Cómo va tu proceso de creación del disco que estás grabando  

El 13 de julio presento el primer single. Hay dos hechos anecdóticos que me parecen importantes, uno que yo llegué con esa melodía en la cabeza, después de demorarme dos días entre Talca y Santiago el 28 y 29 de febrero del 2010 luego del terremoto. Me acuerdo que fui a comprar una cocacola – estamos cagados con el capitalismo, no voy a andar tomando mote con huesillo-  salgo de la casa y empiezo. Estuve en una conversación con Patricio Manns hace un tiempo atrás y él dijo algo muy bonito, que él cuando escribría canciones era como si alguien se las dictara y a mí me pasó un poco lo mismo: iba caminando y taran, taran, taran tata ta tan.  Empecé a pensar, “quiero volver, quiero vivir”, y no sé por qué se me atravesaba la palabra San Pedro. Entonces seguí: “quiero vivir, quiero ir a San PedroMi soledad, no lo sabrá, si me quedó en San Pedro, quiero estudiar mi libertad, quiero ser un San Pedro…” Volví con eso y la compuse finalmente el año pasado en agosto. Nueve años me habitó y ahora la retomamos.

 

La otra anécdota es que cuando la compuse, como no puedo tocar guitarra con esta mano, estaba con un amigo y le dije “ya, lancémonos”: mi menor, si7, la menor, yo le iba dictando. Terminamos la canción con una frase recordando a Victor Jara, “que Victor no está muerto”. Y de pronto, sin viento ni razón aparente, se abre la puerta de la cocina. “¡Entró Victor, huevón!, nos quedamos así con el Taco y como él dormía ahí le dije “ya, no hueviemos más porque vas a tener miedo y no vas a poder dormir”. Jajajaja.

 

Por último, ¿qué presentarás en el Teatro Nescafé de las Artes este 13 de julio? ¿Habrá sorpresas?

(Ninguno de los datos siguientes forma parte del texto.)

Lemma decompress_compressed (Ps : list CPoint) : compressed_decompress <$> (point_compress <$> Ps) = Some <$> Ps.
Proof. rewrite <-list_fmap_compose. apply list_fmap_ext. intros. apply decompress_compress. Qed.

(** The argument of an honest proof is accepted for the point that its commitments
    determine. *)
Lemma honest_argument core ps1 ps2 n1 k g h y u x w_ch w t_end blindings proof t' A :
  let s := p_secrets core in
  let n := length (a_L s) in
  let padded_n := (2 ^ k)%nat in
  honest_proof core ps1 ps2 n1 padded_n g h y u x w_ch w t_end blindings proof t' →
  (k < 32)%nat → (n1 ≤ n ≤ padded_n)%nat → length (a_R s) = n → length (a_O s) = n →
  weights_sized s w →
  length (s_L ps1) = n1 → length (s_R ps1) = n1 →
  length (s_L ps2) = (n - n1)%nat → length (s_R ps2) = (n - n1)%nat → y ≠ szero →
  A = honest_commitments (p_pc_gens core) s ps1 ps2 n1 (points g) (points h) →
  let ipp := ipp_proof proof in
  let us := (proof_challenges ipp padded_n t_end).1 in
  Forall nonidentity (ipp_L_vec ipp ++ ipp_R_vec ipp) → Forall (λ u, u ≠ szero) us →
  length (ipp_L_vec ipp) = k ∧ length (ipp_R_vec ipp) = k ∧ proof_shape ipp padded_n ∧
  t' = (proof_challenges ipp padded_n t_end).2 ∧
  ∃ Ls Rs, decompress_all (ipp_L_vec ipp) = Ok Ls ∧ decompress_all (ipp_R_vec ipp) = Ok Rs ∧
    argument_check us Ls Rs
      (opened_point x u (sinv y) n1 padded_n w (e_blinding proof) (t_x proof)
         (pc_B (p_pc_gens core) ⊙ w_ch) (pc_B_blinding (p_pc_gens core)) A (points g) (points h))
      (pc_B (p_pc_gens core) ⊙ w_ch) padded_n (G_weights u n1 padded_n)
      (H_weights u (sinv y) n1 padded_n) (points g) (points h) (ipp_a ipp) (ipp_b ipp)
    = cpoint_identity.
Proof.
  intros s n padded_n [Hg Hh HT Htx Htxb He Hipp] Hk Hn HaR HaO Hw HsL1 HsR1 HsL2 HsR2 Hy -> ipp us Hid Hus.
  set (P := opened_point _ _ _ _ _ _ _ _ _ _ _ _ _).
  assert (HsL : length (s_L ps1 ++ s_L ps2) = n) by lengths.
  assert (HsR : length (s_R ps1 ++ s_R ps2) = n) by lengths.
  assert (HP : P = lincomb (zip_with smul (l_at s w (s_L ps1 ++ s_L ps2) y x <$> seq 0 padded_n)
        (G_weights u n1 padded_n)) (points (take padded_n g))
      ⊕ lincomb (zip_with smul (r_at s w (s_R ps1 ++ s_R ps2) y x <$> seq 0 padded_n)
        (H_weights u (sinv y) n1 padded_n)) (points (take padded_n h))
      ⊕ (pc_B (p_pc_gens core) ⊙ w_ch) ⊙ inner_product
          (l_at s w (s_L ps1 ++ s_L ps2) y x <$> seq 0 padded_n)
          (r_at s w (s_R ps1 ++ s_R ps2) y x <$> seq 0 padded_n)).
  { unfold P. rewrite He, honest_opened_point by done. unfold G_weights, H_weights.
    rewrite <-!index_sum_zip, Htx. unfold poly_t. fold s.
    by rewrite (t_x_inner_product s w _ _ y HaR HaO Hw HsL HsR x padded_n (proj2 Hn)). }
  set (lv := l_at s w (s_L ps1 ++ s_L ps2) y x <$> seq 0 padded_n) in *.
  set (rv := r_at s w (s_R ps1 ++ s_R ps2) y x <$> seq 0 padded_n) in *.
  destruct (create_complete k t_end (pc_B (p_pc_gens core) ⊙ w_ch) (G_weights u n1 padded_n)
    (H_weights u (sinv y) n1 padded_n) (take padded_n g) (take padded_n h) lv rv P ipp t' Hk)
    as (HL & HR & Ht' & Hacc); [..|exact HP|exact Hipp|];
    try (unfold G_weights, H_weights, lv, rv; lengths; done).
  destruct (Hacc Hid Hus) as [Hshape (Ls & Rs & HLs & HRs & Htb)].
  split; [done|]. split; [done|]. split; [done|]. split; [done|]. exists Ls, Rs.
  split; [done|]. split; [done|].
  pose proof (decompressed_length _ _ (decompress_all_fmap _ _ HLs)).
  pose proof (decompressed_length _ _ (decompress_all_fmap _ _ HRs)).
  assert (Hlus : length us = k).
  { unfold us, proof_challenges. rewrite length_ipp_challenges. lengths. }
  rewrite !fmap_take in Htb. apply argument_check_textbook; [by rewrite Hlus|lia|lia| | |lengths|lengths|done];
    unfold G_weights, H_weights; lengths.
Qed.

Nos hemos estado dando cuenta con los cabros, con los que estoy tocando y con mi hijo que lleva años tocando, de que como que nos fuimos arranando y tocando siempre lo que la gente pedía. Como que hicimos un plato de comida que siempre había que calentarla  nomás y la servías y todo el mundo feliz. ¿Cuál era esa comida? “Gaete”, “Blues de Santiago”, “Llegando a Yungay”, “Química” y ahí le agregai  “El espejo” y “Eh Rica”. Listo, ahí tenías la mitad de la receta. Con doce canciones estai dos horas en el escenario, entonces dijimos no, pongámonos las pilas y toquemos las que antes tocábamos y que la gente igual pide. Entonces tenemos “”Yo también viví en Harrow Road”, “El Teniente Bello”, “Historia del Milenio XXV” y también estos otros temas de bis. Vamos a tener la nueva canción “San Pedro” y los temas renovados.